What you have to do:
Quote the data below in full, please, without altering anything.

(Records from a data collection)
------------------------------------------------

Lemma hello_char i : 0 <= i < 20 -> exists c, zget hello i = Some c /\ (c =? 0) = (i =? 19).
Proof.
  intros Hi.
  assert (H : forallb (fun i => match zget hello i with Some c => Bool.eqb (c =? 0) (i =? 19) | None => false end)
                (seqZ 0 20) = true) by (vm_compute; reflexivity).
  rewrite forallb_forall in H. specialize (H i). rewrite <-list_elem_of_In, elem_of_seqZ in H.
  specialize (H ltac:(lia)). destruct (zget hello i) as [c|]; [|done]. exists c. split; [done|].
  by apply eqb_prop in H.
Qed.

(** Equal up to [i] and at [i]: equal up to [i + 1]. *)
Lemma take_next (l l' : list Z) i c :
  0 <= i -> take (Z.to_nat i) l = take (Z.to_nat i) l' -> zget l i = Some c -> zget l' i = Some c ->
  take (Z.to_nat (i + 1)) l = take (Z.to_nat (i + 1)) l'.
Proof.
  intros Hi Ht H1 H2. rewrite zget_nonneg in H1, H2 by done.
  rewrite Z2Nat.inj_add by lia. change (Z.to_nat 1) with 1%nat. rewrite Nat.add_1_r.
  by rewrite (take_S_r l _ c H1), (take_S_r l' _ c H2), Ht.
Qed.

Lemma copy_turn i m :
  0 <= i < 20 -> length m = 256%nat -> take (Z.to_nat i) m = take (Z.to_nat i) hello ->
  exists m', myStrCpy hello i m = Ok (m', i =? 19) /\ length m' = 256%nat /\
    take (Z.to_nat (i + 1)) m' = take (Z.to_nat (i + 1)) hello.
Proof.
  intros Hi Hlen Ht. destruct (hello_char i Hi) as (c & Hc & H0). unfold myStrCpy. rewrite Hc.
  rewrite zset_is_Some by lia. eexists. rewrite H0. split_and!; [done|by rewrite length_insert|].
  assert (Hm : zset m i c = Some (<[Z.to_nat i := c]> m)) by (apply zset_is_Some; lia).
  apply (take_next _ _ _ c); [lia| |by rewrite (zget_zset _ _ _ _ _ Hm), decide_True|done].
  by rewrite take_insert_ge by lia.
Qed.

------------------------------------------------

Response area:
Lemma hello_char i : 0 <= i < 20 -> exists c, zget hello i = Some c /\ (c =? 0) = (i =? 19).
Proof.
  intros Hi.
  assert (H : forallb (fun i => match zget hello i with Some c => Bool.eqb (c =? 0) (i =? 19) | None => false end)
                (seqZ 0 20) = true) by (vm_compute; reflexivity).
  rewrite forallb_forall in H. specialize (H i). rewrite <-list_elem_of_In, elem_of_seqZ in H.
  specialize (H ltac:(lia)). destruct (zget hello i) as [c|]; [|done]. exists c. split; [done|].
  by apply eqb_prop in H.
Qed.

(** Equal up to [i] and at [i]: equal up to [i + 1]. *)
Lemma take_next (l l' : list Z) i c :
  0 <= i -> take (Z.to_nat i) l = take (Z.to_nat i) l' -> zget l i = Some c -> zget l' i = Some c ->
  take (Z.to_nat (i + 1)) l = take (Z.to_nat (i + 1)) l'.
Proof.
  intros Hi Ht H1 H2. rewrite zget_nonneg in H1, H2 by done.
  rewrite Z2Nat.inj_add by lia. change (Z.to_nat 1) with 1%nat. rewrite Nat.add_1_r.
  by rewrite (take_S_r l _ c H1), (take_S_r l' _ c H2), Ht.
Qed.

Lemma copy_turn i m :
  0 <= i < 20 -> length m = 256%nat -> take (Z.to_nat i) m = take (Z.to_nat i) hello ->
  exists m', myStrCpy hello i m = Ok (m', i =? 19) /\ length m' = 256%nat /\
    take (Z.to_nat (i + 1)) m' = take (Z.to_nat (i + 1)) hello.
Proof.
  intros Hi Hlen Ht. destruct (hello_char i Hi) as (c & Hc & H0). unfold myStrCpy. rewrite Hc.
  rewrite zset_is_Some by lia. eexists. rewrite H0. split_and!; [done|by rewrite length_insert|].
  assert (Hm : zset m i c = Some (<[Z.to_nat i := c]> m)) by (apply zset_is_Some; lia).
  apply (take_next _ _ _ c); [lia| |by rewrite (zget_zset _ _ _ _ _ Hm), decide_True|done].
  by rewrite take_insert_ge by lia.
Qed.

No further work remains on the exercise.